• **WHAT YOU SHOULD DO**:
If a line in the records below contains the word "miPaging", return that line.

+++ STORED DATA

Record Cpu := mkCpu {
  cPc : ap_pc; cCR0 : Z; cCR3 : Z; cCR4 : Z; cEFER : Z; cPAT : Z; cSP : Z; cCS : Z; cDS : Z;
  cGDTR : Z * Z   (* base and limit *)
}.
Definition with_pc (x : Cpu) (p : ap_pc) : Cpu :=
  mkCpu p (cCR0 x) (cCR3 x) (cCR4 x) (cEFER x) (cPAT x) (cSP x) (cCS x) (cDS x) (cGDTR x).
(** The registers after INIT. *)
Definition cpu_reset (pc : ap_pc) : Cpu := mkCpu pc 0x60000010 0 0 0 0x0007040600070406 0 0xF000 0 (0, 0xFFFF).

Record Smp := mkSmp {
  smPaging : Paging;
  smHeap : Heap;
  low : gmap Z Z;                 (* physical memory below 64 KiB *)
  smGDT : list Z;                 (* g_KrSegmentDescriptorsGDT *)
  smIdt : IdtState;
  smNmi : Nmi;                    (* with pCpuIDs, ActiveProcessorCount and the local APICs *)
  ProcInfo : list ProcInfoEntry;
  IdealProcessorCount : Z;
  bProcessorReinitDetected : bool;
  sg_InitialStacks : list Z;
  ProcessorEntryBlacklist : list bool;
  aps : gmap Z Cpu                (* the other processors of the machine *)
}.
Definition with_mem (s : Smp) (p : Paging) (h : Heap) : Smp :=
  mkSmp p h (low s) (smGDT s) (smIdt s) (smNmi s) (ProcInfo s) (IdealProcessorCount s) (bProcessorReinitDetected s) (sg_InitialStacks s)
    (ProcessorEntryBlacklist s) (aps s).
Definition with_low (s : Smp) (m : gmap Z Z) : Smp :=
  mkSmp (smPaging s) (smHeap s) m (smGDT s) (smIdt s) (smNmi s) (ProcInfo s) (IdealProcessorCount s) (bProcessorReinitDetected s)
    (sg_InitialStacks s) (ProcessorEntryBlacklist s) (aps s).
Definition with_idt (s : Smp) (k : IdtState) : Smp :=
  mkSmp (smPaging s) (smHeap s) (low s) (smGDT s) k (smNmi s) (ProcInfo s) (IdealProcessorCount s) (bProcessorReinitDetected s)
    (sg_InitialStacks s) (ProcessorEntryBlacklist s) (aps s).
Definition with_snmi (s : Smp) (n : Nmi) : Smp :=
  mkSmp (smPaging s) (smHeap s) (low s) (smGDT s) (smIdt s) n (ProcInfo s) (IdealProcessorCount s) (bProcessorReinitDetected s)
    (sg_InitialStacks s) (ProcessorEntryBlacklist s) (aps s).
Definition with_proc (s : Smp) (l : list ProcInfoEntry) : Smp :=
  mkSmp (smPaging s) (smHeap s) (low s) (smGDT s) (smIdt s) (smNmi s) l (IdealProcessorCount s) (bProcessorReinitDetected s)
    (sg_InitialStacks s) (ProcessorEntryBlacklist s) (aps s).
Definition with_reinit (s : Smp) (b : bool) : Smp :=
  mkSmp (smPaging s) (smHeap s) (low s) (smGDT s) (smIdt s) (smNmi s) (ProcInfo s) (IdealProcessorCount s) b
    (sg_InitialStacks s) (ProcessorEntryBlacklist s) (aps s).
Definition with_stacks (s : Smp) (l : list Z) : Smp :=
  mkSmp (smPaging s) (smHeap s) (low s) (smGDT s) (smIdt s) (smNmi s) (ProcInfo s) (IdealProcessorCount s) (bProcessorReinitDetected s) l
    (ProcessorEntryBlacklist s) (aps s).
Definition with_black (s : Smp) (l : list bool) : Smp :=
  mkSmp (smPaging s) (smHeap s) (low s) (smGDT s) (smIdt s) (smNmi s) (ProcInfo s) (IdealProcessorCount s) (bProcessorReinitDetected s)
    (sg_InitialStacks s) l (aps s).
Definition with_aps (s : Smp) (m : gmap Z Cpu) : Smp :=
  mkSmp (smPaging s) (smHeap s) (low s) (smGDT s) (smIdt s) (smNmi s) (ProcInfo s) (IdealProcessorCount s) (bProcessorReinitDetected s)
    (sg_InitialStacks s) (ProcessorEntryBlacklist s) m.
Definition set_cpu (s : Smp) (c : Z) (x : Cpu) : Smp := with_aps s (<[c := x]> (aps s)).
(* ===== verification/InitMem.v ===== *)
(** * Memory start-up (Kernel/Source/Init/KrInitMem.c, KrInitVirtmemmgmt and
    KrVmmInitCpu of Kernel/Source/Memory/Virtmemmgmt.c, HeapInit of Krnlheap.c)

    The initialisers of the page manager, the first page tables, the page
    metadata, the region nodes, the kernel address space and the heap, in the
    order the kernel calls them.  Messages on the screen are not modelled. *)
From Stdlib Require Import ZArith Lia String.
From stdpp Require Import base numbers list gmap.
From S2P Require Import Prelude PhysBitmap KrtlMem BootstrapArena MemoryMap Physmemmgmt Pte Heap Vmr PageTable DirectMap Acpi Smp.
Open Scope Z_scope.

Definition KR_MDCODE_PHYSMEMMGMT_INIT_FAILURE : Z := 0x2001.
Definition KR_MDCODE_PHYSMEMMGMT_TEST_FAILURE : Z := 0x2002.
Definition KR_MDCODE_PMM_META_OOM : Z := 0x2007.
Definition KR_MDCODE_RNA_INIT_FAILURE : Z := 0x2009.
Definition KR_MDCODE_KERNEL_ADDRESS_SPACE_CREATION_FAILURE : Z := 0x200A.
Definition KR_MDCODE_KERNEL_HEAP_INITIALIZATION_FAILURE : Z := 0x200B.
Definition FRAMEBUFFER_VIRTUAL_ADDR : Z := 0xFFFFFFFFC0000000.

(** ** KrVmmInitCpu *)

Definition KR_CPUID_FEAT_EDX_NX_BIT : Z := Z.shiftl 1 20.
Definition KR_CPUID_FEAT_EDX_PDPE1GB : Z := Z.shiftl 1 26.
Definition KR_MSR_IA32_EFER_NXE : Z := Z.shiftl 1 11.
Definition KR_CR0_WP : Z := Z.shiftl 1 16.
Definition KR_CR4_PSE : Z := Z.shiftl 1 4.
Definition KR_CR4_PAE : Z := Z.shiftl 1 5.
Definition KR_CR4_PGE : Z := Z.shiftl 1 7.

(** The registers of the boot processor the function sets. *)
Record VmmCpu := mkVmmCpu { vcCR0 : Z; vcCR4 : Z; vcEFER : Z; vcPAT : Z }.

(** [EDX] is the answer of CPUID leaf 0x80000001; the result tells whether
    bNoExecuteSupport was set. *)
Definition KrVmmInitCpu (EDX : Z) (c : VmmCpu) (b : Boot) : outcome (VmmCpu * Boot * bool) :=
  let bHuge := bHugePageSupport b || has_flag EDX KR_CPUID_FEAT_EDX_PDPE1GB in
  let bNx := has_flag EDX KR_CPUID_FEAT_EDX_NX_BIT in
  let efer := if bNx then Z.lor (vcEFER c) KR_MSR_IA32_EFER_NXE else vcEFER c in
  let CR0 := Z.lor (vcCR0 c) KR_CR0_WP in
  let CR4 := Z.lor (vcCR4 c) (Z.lor (Z.lor KR_CR4_PSE KR_CR4_PAE) KR_CR4_PGE) in
  let '(qwPatMsr, pat) := KrVmmInitPat in
  psl ← KrSelectPat pat KR_PAT_WRITE_BACK;
  Done (mkVmmCpu CR0 CR4 efer qwPatMsr,
        mkBoot (LoadInfo b) (FrameBufferInfo b) (CanonicalMemoryMap b) (FirmwareMap b) (img b) pat psl bHuge (DmapBase b)
          (DirectMap.CR3 b) (bArena b) (bPmm b) (Dmap b) (Phys b), bNx).

(** ** State *)

Record MemInit := mkMemInit {
  miCpu : VmmCpu;
  miBoot : Boot;            (* until the direct map exists *)
  miPaging : Paging;        (* from then on *)
  miHeap : Heap;
  miInitialized : bool      (* g_StateVMM.bInitialized *)
}.
Definition with_boot (m : MemInit) (b : Boot) : MemInit := mkMemInit (miCpu m) b (miPaging m) (miHeap m) (miInitialized m).
Definition with_paging (m : MemInit) (p : Paging) : MemInit := mkMemInit (miCpu m) (miBoot m) p (miHeap m) (miInitialized m).

(** The words of physical memory at the pointers of the direct map. *)
Definition direct_words (b : Boot) : gmap Z Z := kmap (fun a => DmapBase b + a) (Phys b).

Section Init.
(** The address of g_StateVMM.KernelAddressSpace, the bound on the lengths of
    lists, and the CPUID answer. *)
Context (kspace : Z) (fuel : nat) (EDX : Z).

(** The region manager as it is before RnaInit: a zeroed kernel address space
    and no node. *)
Definition vmm_start (b : Boot) (pm : Pmm) (bNx : bool) : Vmm :=
  mkVmm pm (DmapBase b) 0 (bPat b) (negb bNx) IVLDPGID ∅ ∅ {[kspace := mkSpace 0 0 0 0]}.
Definition paging_start (b : Boot) (v : Vmm) : Paging :=
  mkPaging v (direct_words b) (bpslDefault b) 0 (KR_MAKE_VIRTUAL KRNL_PML4_IDX KRNL_MMIO_PDPT_IDX 0 0 0) false.

(** ** KrInitVirtmemmgmt *)

Definition KrInitVirtmemmgmt (m : MemInit) : outcome (MemInit * bool) :=
  if miInitialized m then Done (m, false)
  else
    '(c, b, bNx) ← KrVmmInitCpu EDX (miCpu m) (miBoot m);
    '(b, ok) ← init_paging b;
    let m := mkMemInit c b (miPaging m) (miHeap m) false in
    if negb ok then Done (m, false)
    else
      '(pm, ok) ← KrInitPhysMetaArray (fun p => u64 (DmapBase b + p)) (bPmm b);
      _ ← ensure ok KR_MDCODE_PMM_META_OOM;
      '(v, ok) ← RnaInit (vmm_start b pm bNx);
      _ ← ensure ok KR_MDCODE_RNA_INIT_FAILURE;
      '(v, ok) ← KrInitKrnlAddrSpace fuel v kspace (KrReservedVirtToPhys b (g_PML4 (img b))) (AddrVirtualBase (LoadInfo b))
                   (ReserveSize (LoadInfo b)) FRAMEBUFFER_VIRTUAL_ADDR (fbSize (FrameBufferInfo b));
      _ ← ensure ok KR_MDCODE_KERNEL_ADDRESS_SPACE_CREATION_FAILURE;
      Done (mkMemInit c b (paging_start b v) (miHeap m) true, true).

(** ** HeapInit *)

(** The whole of HeapInit: the region, its tag, and the first header, whose
    page the page-fault handler provides. *)
Definition HeapInit_region (p : Paging) (h : Heap) : outcome (Paging * Heap * bool) :=
  if HeapInitialized h then Done (p, h, false)
  else
    let st := KR_MAKE_VIRTUAL KRNL_PML4_IDX KRNL_HEAP_PDPT_IDX 0 0 0 in
    let nd := u64 (st + u64 (KR_MAKE_VIRTUAL KRNL_PML4_IDX KRNL_MMIO_PDPT_IDX 0 0 0 - st)) in
    '(v, HeapVMR) ← VmAcquireRegion fuel (pgVmm p) kspace st nd (Z.lor VMR_FLAG_READABLE VMR_FLAG_WRITABLE);
    let p := with_vmm p v in
    if HeapVMR =? 0 then '(h, ok) ← HeapInit h 0; Done (p, h, ok)
    else
      v ← VmTagRegion v HeapVMR "Kernel Heap";
      p ← touch kspace fuel (with_vmm p v) (KernelPaddrRoot v) st;
      '(h, ok) ← HeapInit h HeapVMR;
      Done (p, h, ok).

(** ** KrInitMem *)

(** The page that is acquired and given back, and the hint set to it. *)
Definition test_page (pm : Pmm) : outcome Pmm :=
  '(pm, TestPageID) ← PmAcquirePage pm PAGE_TYPE_GENERAL IVLDPGID;
  _ ← ensure (negb (TestPageID =? IVLDPGID)) KR_MDCODE_PHYSMEMMGMT_TEST_FAILURE;
  '(pm, ok) ← PmRelinquishPage pm TestPageID;
  _ ← ensure ok KR_MDCODE_PHYSMEMMGMT_TEST_FAILURE;
  Done (KrSetPhysicalPageAcquisitionHint pm TestPageID).1.

Definition KrInitMem (m : MemInit) : outcome MemInit :=
  let b := miBoot m in
  '(pm, a, ok) ← KrInitPhysmemmgmt (bPmm b) (bArena b) (FirmwareMap b) (CanonicalMemoryMap b)
                   (AddrPhysicalBase (LoadInfo b)) (ReserveSize (LoadInfo b));
  _ ← ensure ok KR_MDCODE_PHYSMEMMGMT_INIT_FAILURE;
  pm ← test_page pm;
  '(m, ok) ← KrInitVirtmemmgmt (with_boot m (with_bpmm (with_arena b a) pm));
  _ ← ensure ok KR_MDCODE_VIRTMEMMGMT_INIT_FAILURE;
  '(p, h, ok) ← HeapInit_region (miPaging m) (miHeap m);
  let m := mkMemInit (miCpu m) (miBoot m) p h (miInitialized m) in
  _ ← ensure ok KR_MDCODE_KERNEL_HEAP_INITIALIZATION_FAILURE;
  Done m.
End Init.
(* ===== verification/SmpTop.v ===== *)
(** * Multiprocessor start-up: the contract of KrInitSMP *)
From Stdlib Require Import ZArith Lia String.
From stdpp Require Import base numbers list gmap sets.
From S2P Require Import Prelude PhysBitmap KrtlMem Physmemmgmt PmmProps Pte Vmr VmrSpec VmrProps PageTable PageTableSpec PageTableProps MmioProps Heap HeapSpec HeapProps Alloc Interrupts Descriptors Acpi Apic Nmi NmiProps NmiThms Bytes Smp SmpSpec SmpAp SmpThms.
Open Scope Z_scope.

(** No interrupt is in progress and none has been raised before. *)
Record nmi_idle (n : Nmi) : Prop := {
  ni_lock : sg_NmiSpinlock n = false;
  ni_info : sg_NmiInfo n = nmi_info_zero;
  ni_expect : sg_ExpectAck n = replicate 32 0 /\ sl_InitExpectAck n = false;
  ni_cpus : nmi_pending n = ∅ /\ nmi_pcs n = ∅
}.

(** A local APIC that KrApicInit accepts on an application processor. *)
Definition apic_calm (fuel : nat) (a : Apic) : Prop :=
  sl_CalibSpinlock a = false /\ KrApicGetPhysicalBase a = LOCAL_APIC_BASE_ADDRESS /\ live_apic fuel a.

Lemma apics_start lat ac pmv tsc T pm mmio fuel (m : gmap Z Apic) (L : list Z) : timers_ok pm pmv tsc T ->
  (forall c, c ∈ L -> exists a, m !! c = Some a /\ apic_calm fuel a) ->
  exists cf, forall cfuel, (cf <= cfuel)%nat -> forall c a, c ∈ L -> m !! c = Some a -> exists a',
    KrApicInit lat ac pmv tsc cfuel true mmio a pm false = Done (a', true) /\ live_apic fuel a' /\ reg a' APIC_REG_SIV = 0x1FF.
Proof.
  intros Ht. induction L as [|x L IH]; intros H; [exists 0%nat; intros ? _ ? ? []%not_elem_of_nil|].
  destruct IH as (cf & Hcf); [intros c Hc; apply H; by right|]. destruct (H x) as (a & Ha & Hl & Hb & Hv & Hi); [by left|].
  destruct (apic_init_spec lat ac pmv tsc T pm a mmio false Ht Hl Hb Hv) as (a' & f0 & E & S1 & _ & S2 & S3).
  exists (Nat.max cf f0). intros cfuel Hge c b [->|Hc]%elem_of_cons Hb'; [|apply (Hcf cfuel ltac:(lia) c b Hc Hb')].
  rewrite Ha in Hb'. injection Hb' as <-. exists a'. split; [apply E; lia|]. split; [|done]. split; [by rewrite S2|by rewrite S3].
Qed.

Lemma to_start_bound s c : c ∈ to_start s -> 0 <= c < 256.
Proof. exact (ap_range_bound (ProcInfo s) 256 c). Qed.
Lemma to_start_NoDup s : NoDup (to_start s).
Proof. apply ap_range_NoDup. Qed.
Lemma to_start_ids (L : list Z) me : 0 <= me < 256 -> me ∉ L -> NoDup L -> (forall c, c ∈ L -> 0 <= c < 256) ->
  NoDup (me :: L) /\ (forall c, c ∈ me :: L -> 0 <= c < 256) /\ (length L <= 255)%nat.
Proof.
  intros Hme Hni Hn0 Hr0. assert (NoDup (me :: L)) as Hn by by apply NoDup_cons.
  assert (forall c, c ∈ me :: L -> 0 <= c < 256) as Hr by (intros c [->|Hc]%elem_of_cons; [done|by apply Hr0]).
  split; [done|]. split; [done|]. pose proof (NoDup_bound 256 _ Hn Hr) as Hl. cbn [length] in Hl. lia.
Qed.

#[local] Opaque to_start online.
Section Top.
Context (image : list Z) (LmEntry Entry Stacks Gdt : Z) (isrs : list Z) (exc nmi pf tim spu kspace : Z).
Context (nx : bool) (lat : Z -> nat) (ac : nat -> Z) (pmv : pm_source -> nat -> Z) (tsc : nat -> Z) (pm : PmTimer) (mmio : Z).
Context (fuel : nat) (sched : nat -> list Z) (last : list Z) (ba be : Z) (nsched : nat -> list Z).

(** The state in which KrInitSMP is called on processor [me]. *)
Record smp_ready (s : Smp) (me R : Z) (ow : gmap Z (list Z)) (a : KrAddressSpace) (l : list region) (p0 : Z) (hl : list (Z * Z)) (nodes : list Z)
    (T : nat -> Z) : Prop := {
  sr_link : link_ok image LmEntry Entry Stacks;
  sr_memory : memory_ready kspace fuel s R ow a l p0 hl nodes;
  sr_root : 0 <= PaddrRoot a < 2 ^ 32;
  sr_gdt : gdt_set s;
  sr_machine : machine_ready isrs fuel me s (to_start s) /\ 0 <= me < 256;
  sr_roster : roster (ProcInfo s) me (to_start s);
  sr_array : length (sg_InitialStacks s) = 256%nat;
  sr_handlers : Forall (fun h => h <> 0) [exc; nmi; pf; tim; spu];
  sr_timers : timers_ok pm pmv tsc T /\ stall_ends tsc fuel 1250000 /\ stall_ends tsc fuel 50000000 /\ forall w, (lat w < fuel)%nat;
  sr_apics : forall c, c ∈ to_start s -> exists x, apics (smNmi s) !! c = Some x /\ apic_calm fuel x;
  sr_nmi0 : nmi_idle (smNmi s);
  sr_sched : (forall i, Forall (fun c => c ∈ to_start s) (sched i)) /\ Forall (fun c => c ∈ to_start s) last
}.

#[local] Abbreviation init cfuel := (KrInitSMP image LmEntry Entry Stacks Gdt isrs exc nmi pf tim spu kspace nx true lat ac pmv tsc pm mmio fuel cfuel sched last ba be nsched).
#[local] Abbreviation booted := (booting image Entry Stacks Gdt isrs exc nmi pf tim spu nx fuel).

(** The state [s1] right after the messages, and what it keeps of [s]. *)
Record launched (s : Smp) (me R cr3 : Z) (f : Z -> Z * Z) (hl : list (Z * Z)) (s1 : Smp) : Prop := {
  ln_site : site s1 cr3 R (to_start s) f;
  ln_live : al_live (Allocator := heap_allocator fuel) 1 PER_CORE_STACK_SIZE (smHeap s1) (reverse (f <$> to_start s) ++ hl);
  ln_ideal : IdealProcessorCount s1 = IdealProcessorCount s;
  ln_procs : ProcInfo s1 = reported (ProcInfo s) me;
  ln_nmi : nmi_idle (smNmi s1);
  ln_apics : forall c, c <> me -> apics (smNmi s1) !! c = apics (smNmi s) !! c
}.
(* ===== verification/MeltdownThms.v ===== *)
(** * Kernel meltdown: what it stops and what it shows *)
From Stdlib Require Import ZArith Lia Ascii String.
From stdpp Require Import base numbers list gmap sets.
From S2P Require Import Prelude BootstrapArena KrtlMem KrtlString Interrupts Descriptors Apic Nmi NmiProps NmiThms Fonts Console ConsoleProps ConsoleSpec ConsoleFormat ConsoleThms Meltdown.
Open Scope Z_scope.
#[local] Arguments Z.testbit _ _ : simpl never.

(** ** The texts *)

Definition lits (t : list Z) : list cdirective := CLit <$> t.
Definition plain (t : list Z) : bool := forallb (fun c => negb (c =? 0) && negb (c =? 37)) t.

Lemma lits_ok t : plain t = true -> Forall cdirective_ok (lits t).
Proof.
  intros H. apply Forall_forall. intros d (c & -> & Hc)%list_elem_of_fmap. unfold plain in H. rewrite forallb_forall in H.
  specialize (H c (proj1 (list_elem_of_In _ _) Hc)). apply andb_true_iff in H as [H1 H2]. cbn.
  split; [destruct (Z.eqb_spec c 0)|destruct (Z.eqb_spec c 37)]; done.
Qed.

(** A description: its text and what follows the terminator, or NULLPTR. *)
Definition desc_ptr (d : option (list Z * list Z)) : option (list Z) := (fun p => p.1 ++ 0 :: p.2) <$> d.
Definition desc_directive (d : option (list Z * list Z)) : cdirective := match d with Some (t, junk) => CStr t junk | None => CNullStr end.
Definition desc_ok (d : option (list Z * list Z)) : Prop := match d with Some (t, _) => Forall (fun c => c <> 0) t | None => True end.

++++++

• **ANSWER TO THE PROBLEM**:
  miPaging : Paging;        (* from then on *)
Definition with_boot (m : MemInit) (b : Boot) : MemInit := mkMemInit (miCpu m) b (miPaging m) (miHeap m) (miInitialized m).
    let m := mkMemInit c b (miPaging m) (miHeap m) false in
  '(p, h, ok) ← HeapInit_region (miPaging m) (miHeap m);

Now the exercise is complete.